WHAT YOU NEED TO DO:
What is the number of lines in the records below holding the string "MkGap"? Reply with it and nothing else.

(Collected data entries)
|---|

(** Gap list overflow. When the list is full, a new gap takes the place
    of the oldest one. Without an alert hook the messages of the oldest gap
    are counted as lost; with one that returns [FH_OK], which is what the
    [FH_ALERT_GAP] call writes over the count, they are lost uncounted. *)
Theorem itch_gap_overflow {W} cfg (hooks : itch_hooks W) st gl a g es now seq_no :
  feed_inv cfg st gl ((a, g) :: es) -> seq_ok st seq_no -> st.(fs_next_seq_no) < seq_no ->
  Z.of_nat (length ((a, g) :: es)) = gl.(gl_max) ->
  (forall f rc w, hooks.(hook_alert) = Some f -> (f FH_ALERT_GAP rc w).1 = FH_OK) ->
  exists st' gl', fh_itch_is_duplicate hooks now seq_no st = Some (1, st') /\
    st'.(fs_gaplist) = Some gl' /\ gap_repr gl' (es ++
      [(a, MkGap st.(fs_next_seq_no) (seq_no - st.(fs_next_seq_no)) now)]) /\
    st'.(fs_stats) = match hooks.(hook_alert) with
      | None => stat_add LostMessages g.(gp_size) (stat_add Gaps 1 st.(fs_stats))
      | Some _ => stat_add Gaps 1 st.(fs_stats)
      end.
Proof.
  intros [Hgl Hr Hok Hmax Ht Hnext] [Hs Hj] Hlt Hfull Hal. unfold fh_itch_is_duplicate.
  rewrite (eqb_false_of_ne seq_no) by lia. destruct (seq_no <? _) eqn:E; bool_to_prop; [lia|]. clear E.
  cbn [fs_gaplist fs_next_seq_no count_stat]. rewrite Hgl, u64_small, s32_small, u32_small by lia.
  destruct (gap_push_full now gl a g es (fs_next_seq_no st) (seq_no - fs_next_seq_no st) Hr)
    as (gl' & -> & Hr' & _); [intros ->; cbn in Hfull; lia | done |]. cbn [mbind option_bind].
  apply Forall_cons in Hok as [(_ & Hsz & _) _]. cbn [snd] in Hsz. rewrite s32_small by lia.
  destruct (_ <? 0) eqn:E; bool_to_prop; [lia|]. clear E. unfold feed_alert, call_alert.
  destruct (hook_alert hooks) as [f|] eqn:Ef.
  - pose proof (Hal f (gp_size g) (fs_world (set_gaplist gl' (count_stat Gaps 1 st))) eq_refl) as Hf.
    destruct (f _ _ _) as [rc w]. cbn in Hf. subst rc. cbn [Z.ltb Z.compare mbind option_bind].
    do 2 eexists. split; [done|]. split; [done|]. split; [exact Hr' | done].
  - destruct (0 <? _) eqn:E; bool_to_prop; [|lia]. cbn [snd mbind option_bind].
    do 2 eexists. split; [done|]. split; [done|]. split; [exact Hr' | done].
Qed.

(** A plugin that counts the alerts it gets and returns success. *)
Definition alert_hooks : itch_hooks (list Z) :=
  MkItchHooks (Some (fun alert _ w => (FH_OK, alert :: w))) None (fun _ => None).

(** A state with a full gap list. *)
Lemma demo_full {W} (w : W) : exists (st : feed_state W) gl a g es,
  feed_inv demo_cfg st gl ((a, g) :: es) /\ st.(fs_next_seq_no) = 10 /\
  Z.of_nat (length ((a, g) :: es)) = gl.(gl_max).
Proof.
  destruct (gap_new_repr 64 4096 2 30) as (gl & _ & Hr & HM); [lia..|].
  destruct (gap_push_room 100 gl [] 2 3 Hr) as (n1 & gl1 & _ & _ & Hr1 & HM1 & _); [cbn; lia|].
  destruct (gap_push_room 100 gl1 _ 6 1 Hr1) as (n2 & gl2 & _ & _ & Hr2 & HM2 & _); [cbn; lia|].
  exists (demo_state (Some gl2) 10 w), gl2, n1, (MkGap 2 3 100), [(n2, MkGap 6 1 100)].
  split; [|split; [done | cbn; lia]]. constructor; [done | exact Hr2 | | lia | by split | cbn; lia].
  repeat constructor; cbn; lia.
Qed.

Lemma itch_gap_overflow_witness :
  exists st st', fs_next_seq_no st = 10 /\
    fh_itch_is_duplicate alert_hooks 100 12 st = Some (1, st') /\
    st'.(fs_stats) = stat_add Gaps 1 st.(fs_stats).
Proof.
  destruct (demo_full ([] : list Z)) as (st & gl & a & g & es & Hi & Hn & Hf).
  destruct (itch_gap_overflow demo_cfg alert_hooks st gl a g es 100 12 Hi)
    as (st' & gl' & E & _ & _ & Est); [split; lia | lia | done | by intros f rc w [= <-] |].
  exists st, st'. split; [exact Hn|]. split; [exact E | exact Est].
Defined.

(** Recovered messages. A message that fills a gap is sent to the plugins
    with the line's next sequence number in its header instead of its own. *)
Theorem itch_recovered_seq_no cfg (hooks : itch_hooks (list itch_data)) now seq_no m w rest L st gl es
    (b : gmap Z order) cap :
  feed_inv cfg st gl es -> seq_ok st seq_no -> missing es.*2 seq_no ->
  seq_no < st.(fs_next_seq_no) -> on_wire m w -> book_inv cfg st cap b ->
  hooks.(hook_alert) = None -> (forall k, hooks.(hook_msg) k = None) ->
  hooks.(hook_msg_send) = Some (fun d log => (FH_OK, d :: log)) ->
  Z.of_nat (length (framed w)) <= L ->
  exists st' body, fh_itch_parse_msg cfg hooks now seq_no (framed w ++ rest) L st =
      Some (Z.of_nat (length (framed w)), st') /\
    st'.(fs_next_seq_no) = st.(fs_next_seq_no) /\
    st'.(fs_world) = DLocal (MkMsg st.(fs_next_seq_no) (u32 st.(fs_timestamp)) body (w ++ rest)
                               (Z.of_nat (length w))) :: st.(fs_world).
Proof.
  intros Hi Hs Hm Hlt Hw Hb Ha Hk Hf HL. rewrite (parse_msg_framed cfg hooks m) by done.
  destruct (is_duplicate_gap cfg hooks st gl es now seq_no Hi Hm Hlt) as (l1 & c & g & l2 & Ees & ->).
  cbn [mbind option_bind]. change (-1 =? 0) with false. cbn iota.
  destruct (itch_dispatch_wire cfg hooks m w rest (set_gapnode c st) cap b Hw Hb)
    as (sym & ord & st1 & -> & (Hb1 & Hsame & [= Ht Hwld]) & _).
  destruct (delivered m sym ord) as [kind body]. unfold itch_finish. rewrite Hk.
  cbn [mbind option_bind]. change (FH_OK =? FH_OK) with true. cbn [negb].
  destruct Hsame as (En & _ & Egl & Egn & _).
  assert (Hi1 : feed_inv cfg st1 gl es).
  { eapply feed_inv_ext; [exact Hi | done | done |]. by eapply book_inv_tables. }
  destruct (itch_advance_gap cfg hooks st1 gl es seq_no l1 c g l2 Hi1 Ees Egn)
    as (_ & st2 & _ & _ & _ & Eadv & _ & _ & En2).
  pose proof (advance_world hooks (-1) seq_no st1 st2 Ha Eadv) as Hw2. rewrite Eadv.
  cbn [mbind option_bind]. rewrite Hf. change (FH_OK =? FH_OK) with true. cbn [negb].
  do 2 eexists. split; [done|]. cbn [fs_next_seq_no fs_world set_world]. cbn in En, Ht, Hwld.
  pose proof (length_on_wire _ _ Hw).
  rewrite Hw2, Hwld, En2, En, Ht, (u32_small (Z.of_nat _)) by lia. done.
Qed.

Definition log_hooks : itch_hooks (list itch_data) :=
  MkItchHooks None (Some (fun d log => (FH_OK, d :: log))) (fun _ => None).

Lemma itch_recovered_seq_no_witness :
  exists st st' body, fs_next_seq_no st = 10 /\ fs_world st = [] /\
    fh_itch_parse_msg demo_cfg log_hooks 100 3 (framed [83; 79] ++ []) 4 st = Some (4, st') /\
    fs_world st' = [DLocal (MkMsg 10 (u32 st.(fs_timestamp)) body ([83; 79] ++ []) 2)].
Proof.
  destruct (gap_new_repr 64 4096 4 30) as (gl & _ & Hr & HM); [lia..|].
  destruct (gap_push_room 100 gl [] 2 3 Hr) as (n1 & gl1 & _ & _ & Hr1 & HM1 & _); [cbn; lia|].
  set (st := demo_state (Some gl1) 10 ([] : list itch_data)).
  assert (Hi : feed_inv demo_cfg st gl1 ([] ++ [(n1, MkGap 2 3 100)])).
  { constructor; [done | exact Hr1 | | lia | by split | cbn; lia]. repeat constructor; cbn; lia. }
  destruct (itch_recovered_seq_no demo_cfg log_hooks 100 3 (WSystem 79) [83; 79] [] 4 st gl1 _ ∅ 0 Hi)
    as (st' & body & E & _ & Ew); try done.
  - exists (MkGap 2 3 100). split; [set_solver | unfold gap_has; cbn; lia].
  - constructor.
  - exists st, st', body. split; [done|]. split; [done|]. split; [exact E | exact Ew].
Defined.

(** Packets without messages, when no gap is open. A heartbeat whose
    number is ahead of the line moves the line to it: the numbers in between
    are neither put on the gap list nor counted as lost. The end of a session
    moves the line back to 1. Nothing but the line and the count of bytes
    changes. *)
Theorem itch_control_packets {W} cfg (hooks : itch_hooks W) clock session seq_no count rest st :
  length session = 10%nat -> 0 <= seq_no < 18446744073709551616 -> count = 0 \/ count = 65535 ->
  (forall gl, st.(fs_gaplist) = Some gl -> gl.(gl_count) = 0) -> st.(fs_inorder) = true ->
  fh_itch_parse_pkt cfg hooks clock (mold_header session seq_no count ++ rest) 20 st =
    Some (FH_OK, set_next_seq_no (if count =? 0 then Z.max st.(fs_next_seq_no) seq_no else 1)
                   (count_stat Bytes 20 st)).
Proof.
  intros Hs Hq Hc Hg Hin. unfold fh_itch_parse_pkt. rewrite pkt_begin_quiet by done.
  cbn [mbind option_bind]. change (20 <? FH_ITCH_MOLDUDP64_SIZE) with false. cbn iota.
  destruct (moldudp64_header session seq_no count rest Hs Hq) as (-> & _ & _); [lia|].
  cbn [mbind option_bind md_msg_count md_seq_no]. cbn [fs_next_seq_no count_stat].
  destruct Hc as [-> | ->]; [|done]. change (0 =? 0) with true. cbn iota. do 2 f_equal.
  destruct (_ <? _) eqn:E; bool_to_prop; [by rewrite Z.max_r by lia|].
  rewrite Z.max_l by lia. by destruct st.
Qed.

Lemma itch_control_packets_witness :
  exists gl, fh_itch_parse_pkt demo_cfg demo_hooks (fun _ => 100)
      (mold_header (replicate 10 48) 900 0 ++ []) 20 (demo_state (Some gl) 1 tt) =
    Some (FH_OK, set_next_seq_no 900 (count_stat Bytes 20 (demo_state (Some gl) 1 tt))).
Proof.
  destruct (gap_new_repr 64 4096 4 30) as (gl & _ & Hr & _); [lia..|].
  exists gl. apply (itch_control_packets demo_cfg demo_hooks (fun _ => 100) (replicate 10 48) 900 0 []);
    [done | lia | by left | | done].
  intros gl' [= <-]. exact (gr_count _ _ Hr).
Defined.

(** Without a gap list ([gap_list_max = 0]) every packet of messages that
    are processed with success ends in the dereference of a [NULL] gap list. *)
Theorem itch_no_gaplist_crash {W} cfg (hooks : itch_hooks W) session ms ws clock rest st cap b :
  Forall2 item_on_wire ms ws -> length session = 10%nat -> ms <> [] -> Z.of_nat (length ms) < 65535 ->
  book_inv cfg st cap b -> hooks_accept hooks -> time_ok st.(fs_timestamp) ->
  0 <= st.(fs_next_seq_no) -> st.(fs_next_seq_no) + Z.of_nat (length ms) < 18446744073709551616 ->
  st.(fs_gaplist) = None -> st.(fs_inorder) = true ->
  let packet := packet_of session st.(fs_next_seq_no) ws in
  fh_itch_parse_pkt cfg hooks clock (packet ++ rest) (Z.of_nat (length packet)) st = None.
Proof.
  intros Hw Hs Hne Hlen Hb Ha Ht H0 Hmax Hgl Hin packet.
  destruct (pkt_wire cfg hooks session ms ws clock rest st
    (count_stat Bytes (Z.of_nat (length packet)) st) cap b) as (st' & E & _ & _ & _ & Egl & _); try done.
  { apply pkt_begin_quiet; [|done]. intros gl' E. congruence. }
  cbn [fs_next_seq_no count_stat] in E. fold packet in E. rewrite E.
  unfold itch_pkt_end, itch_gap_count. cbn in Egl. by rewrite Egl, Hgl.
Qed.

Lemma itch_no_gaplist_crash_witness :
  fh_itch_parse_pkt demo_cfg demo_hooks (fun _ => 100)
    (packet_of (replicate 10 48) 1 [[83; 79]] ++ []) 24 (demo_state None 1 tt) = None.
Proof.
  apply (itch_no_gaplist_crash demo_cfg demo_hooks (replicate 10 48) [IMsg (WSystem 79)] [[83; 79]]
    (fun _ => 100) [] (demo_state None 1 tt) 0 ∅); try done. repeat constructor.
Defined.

|---|

TASK SOLUTION:
4